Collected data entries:
(** C1 (as amended) at the folder p5-foo(ribeyes-gcl)_Statistics holding
    unrelated_0007(microglia-gcl)_Statistics.csv and
    p9-bar_0007(ribeyes-opl)_Detailed.csv: both files are stored in the
    one row of key (p5, /, gcl), and no row has the key (p9, 0007, opl)
    that the second file name spells. *)
Lemma folder_name_fixes_key_witness :
  let d := {| rel_path := [py "p5-foo(ribeyes-gcl)_Statistics"];
              dir_listing :=
                [(py "unrelated_0007(microglia-gcl)_Statistics.csv",
                  Some (5 # 2)%Q);
                 (py "p9-bar_0007(ribeyes-opl)_Detailed.csv",
                  Some (3 # 2)%Q)] |} in
  let key := (py "p5", py "/", py "gcl") in
  process_dir [] d
  = Some [(key, {| mouse_ID := py "p5"; view_id := py "/"; position := py "gcl";
                   Ribeyes := Some (3 # 2)%Q; microglia := Some (5 # 2)%Q;
                   engulfment_index := None |})] /\
  exists summary',
    process_dir [] d = Some summary' /\
    (exists r, lookup key summary' = Some r /\
               mouse_ID r = py "p5" /\ view_id r = py "/" /\
               position r = py "gcl") /\
    (exists r,
        lookup key
               (process_csv (Some key) []
                  (py "unrelated_0007(microglia-gcl)_Statistics.csv",
                   Some (5 # 2)%Q)) = Some r /\
        (Ribeyes r = Some (5 # 2)%Q \/ microglia r = Some (5 # 2)%Q)) /\
    lookup (py "p9", py "0007", py "opl") summary' = None.
Proof.
  intros d key. split; [vm_compute; reflexivity|].
  destruct (folder_name_fixes_key d [] (py "p5") (py "/") (py "gcl")
              (py "ribeyes")
              [(py "p9-bar_0007(ribeyes-opl)_Detailed.csv", Some (3 # 2)%Q);
               (py "unrelated_0007(microglia-gcl)_Statistics.csv",
                Some (5 # 2)%Q)])
    as (summary' & Hrun & Hrow & Hstep & Hother).
  - vm_compute. reflexivity.
  - vm_compute. reflexivity.
  - constructor.
  - exists summary'. split; [exact Hrun|]. split.
    + apply Hrow.
      exists (py "p9-bar_0007(ribeyes-opl)_Detailed.csv", Some (3 # 2)%Q).
      split; [now left|]. left. vm_compute. discriminate.
    + split.
      * apply (Hstep (py "unrelated_0007(microglia-gcl)_Statistics.csv",
                      Some (5 # 2)%Q) []).
        -- right. now left.
        -- right. right. vm_compute. reflexivity.
      * rewrite Hother; [reflexivity | discriminate].
Defined.

(** ** [parse_from_name] and letter case *)

Lemma rep_run_ext {X} cls greedy (s : str) :
  forall lo hi (k1 k2 : str -> option X),
    (forall s', k1 s' = k2 s') ->
    rep_run cls greedy lo hi s k1 = rep_run cls greedy lo hi s k2.
Proof.
  induction s as [|c s IH]; intros lo hi k1 k2 H.
  - rewrite (rep_run_eq cls greedy lo hi [] k1), (rep_run_eq cls greedy lo hi [] k2).
    cbv zeta. now rewrite H.
  - rewrite (rep_run_eq cls greedy lo hi (c :: s) k1),
      (rep_run_eq cls greedy lo hi (c :: s) k2).
    cbv zeta. rewrite H. now rewrite (IH (pred lo) (option_map pred hi) k1 k2 H).
Qed.

Lemma run_ext (r : regex) :
  forall s g k1 k2,
    (forall s' g', k1 s' g' = k2 s' g') -> run r s g k1 = run r s g k2.
Proof.
  induction r as [l | cls lo hi greedy | r1 IH1 r2 IH2 | r1 IH1 r2 IH2
                  | r1 IH1 | name r1 IH1 | ]; intros s g k1 k2 H; simpl.
  - destruct (eat_literal l s); auto.
  - apply rep_run_ext. intros s'. apply H.
  - apply IH1. intros s' g'. now apply IH2.
  - now rewrite (IH1 s g k1 k2 H), (IH2 s g k1 k2 H).
  - now rewrite (IH1 s g k1 k2 H), H.
  - apply IH1. intros s' g'. apply H.
  - destruct s as [|c [|d s]]; auto. destruct (char_eqb c "010"); auto.
Qed.

Lemma or_else_map {X Y} (f : X -> Y) (a : option X) (b : unit -> option X) :
  option_map f (or_else a b) = or_else (option_map f a) (fun u => option_map f (b u)).
Proof. now destruct a. Qed.

Lemma rep_run_map {X Y} (f : X -> Y) cls greedy (s : str) :
  forall lo hi (k : str -> option X),
    rep_run cls greedy lo hi s (fun s' => option_map f (k s'))
    = option_map f (rep_run cls greedy lo hi s k).
Proof.
  induction s as [|c s IH]; intros lo hi k.
  - rewrite (rep_run_eq cls greedy lo hi [] k),
      (rep_run_eq cls greedy lo hi [] (fun s' => option_map f (k s'))).
    cbv zeta. destruct greedy; rewrite or_else_map; simpl;
      now destruct (lo =? 0)%nat.
  - rewrite (rep_run_eq cls greedy lo hi (c :: s) k),
      (rep_run_eq cls greedy lo hi (c :: s) (fun s' => option_map f (k s'))).
    cbv zeta. rewrite IH.
    destruct greedy; rewrite or_else_map;
      destruct (cls c && room hi); destruct (lo =? 0)%nat; reflexivity.
Qed.

Lemma run_map (f : captures -> captures) (r : regex) :
  forall s g k,
    run r s g (fun s' g' => option_map f (k s' g'))
    = option_map f (run r s g k).
Proof.
  induction r as [l | cls lo hi greedy | r1 IH1 r2 IH2 | r1 IH1 r2 IH2
                  | r1 IH1 | name r1 IH1 | ]; intros s g k; simpl.
  - now destruct (eat_literal l s).
  - apply (rep_run_map f).
  - rewrite <- IH1. apply run_ext. intros s' g'. apply IH2.
  - now rewrite or_else_map, IH1, IH2.
  - now rewrite or_else_map, IH1.
  - rewrite <- IH1. now apply run_ext.
  - destruct s as [|c [|d s]]; auto. now destruct (char_eqb c "010").
Qed.

Lemma eat_literal_lower (l s : str) :
  eat_literal l (lower s) = option_map lower (eat_literal l s).
Proof.
  revert s. induction l as [|x l IH]; intros [|y s]; try reflexivity.
  change (lower (y :: s)) with (char_lower y :: lower s). cbn [eat_literal].
  rewrite char_lower_idem.
  destruct (char_eqb (char_lower x) (char_lower y)); [apply IH | reflexivity].
Qed.

Lemma rep_run_lower {X} cls greedy (s : str) :
  (forall c, cls (char_lower c) = cls c) ->
  forall lo hi (k : str -> option X),
    rep_run cls greedy lo hi (lower s) k
    = rep_run cls greedy lo hi s (fun s' => k (lower s')).
Proof.
  intros Hcls. induction s as [|c s IH]; intros lo hi k.
  - change (lower []) with (@nil ascii).
    rewrite (rep_run_eq cls greedy lo hi [] k),
      (rep_run_eq cls greedy lo hi [] (fun s' => k (lower s'))).
    reflexivity.
  - change (lower (c :: s)) with (char_lower c :: lower s).
    rewrite (rep_run_eq cls greedy lo hi (char_lower c :: lower s) k),
      (rep_run_eq cls greedy lo hi (c :: s) (fun s' => k (lower s'))).
    cbv zeta. now rewrite Hcls, IH.
Qed.

Lemma consumed_lower (s s' : str) :
  consumed (lower s) (lower s') = lower (consumed s s').
Proof.
  unfold consumed, lower. now rewrite !length_map, firstn_map.
Qed.

Lemma newline_lower (c : ascii) : char_eqb (char_lower c) "010" = char_eqb c "010".
Proof. each_char c. Qed.

(** Matching the lower-cased text is matching the text, with the groups
    lower-cased. *)
Lemma run_lower (r : regex) :
  classes_ignore_case r ->
  forall s g k,
    run r (lower s) (lower_captures g) k
    = run r s g (fun s' g' => k (lower s') (lower_captures g')).
Proof.
  induction r as [l | cls lo hi greedy | r1 IH1 r2 IH2 | r1 IH1 r2 IH2
                  | r1 IH1 | name r1 IH1 | ]; intros Hr s g k;
    cbn [run classes_ignore_case] in *.
  - rewrite eat_literal_lower. now destruct (eat_literal l s).
  - now apply rep_run_lower.
  - destruct Hr as [H1 H2]. rewrite (IH1 H1). apply run_ext.
    intros s' g'. now apply IH2.
  - destruct Hr as [H1 H2]. now rewrite (IH1 H1), (IH2 H2).
  - now rewrite (IH1 Hr).
  - rewrite (IH1 Hr). apply run_ext. intros s' g'.
    now rewrite consumed_lower.
  - destruct s as [|c [|d s]]; try reflexivity.
    change (lower [c]) with [char_lower c]. cbv iota. now rewrite newline_lower.
Qed.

PROBLEM STATEMENT
Your answer should hold every line of the entries that contains the string "Hstep".

ANSWER BOX
    as (summary' & Hrun & Hrow & Hstep & Hother).
      * apply (Hstep (py "unrelated_0007(microglia-gcl)_Statistics.csv",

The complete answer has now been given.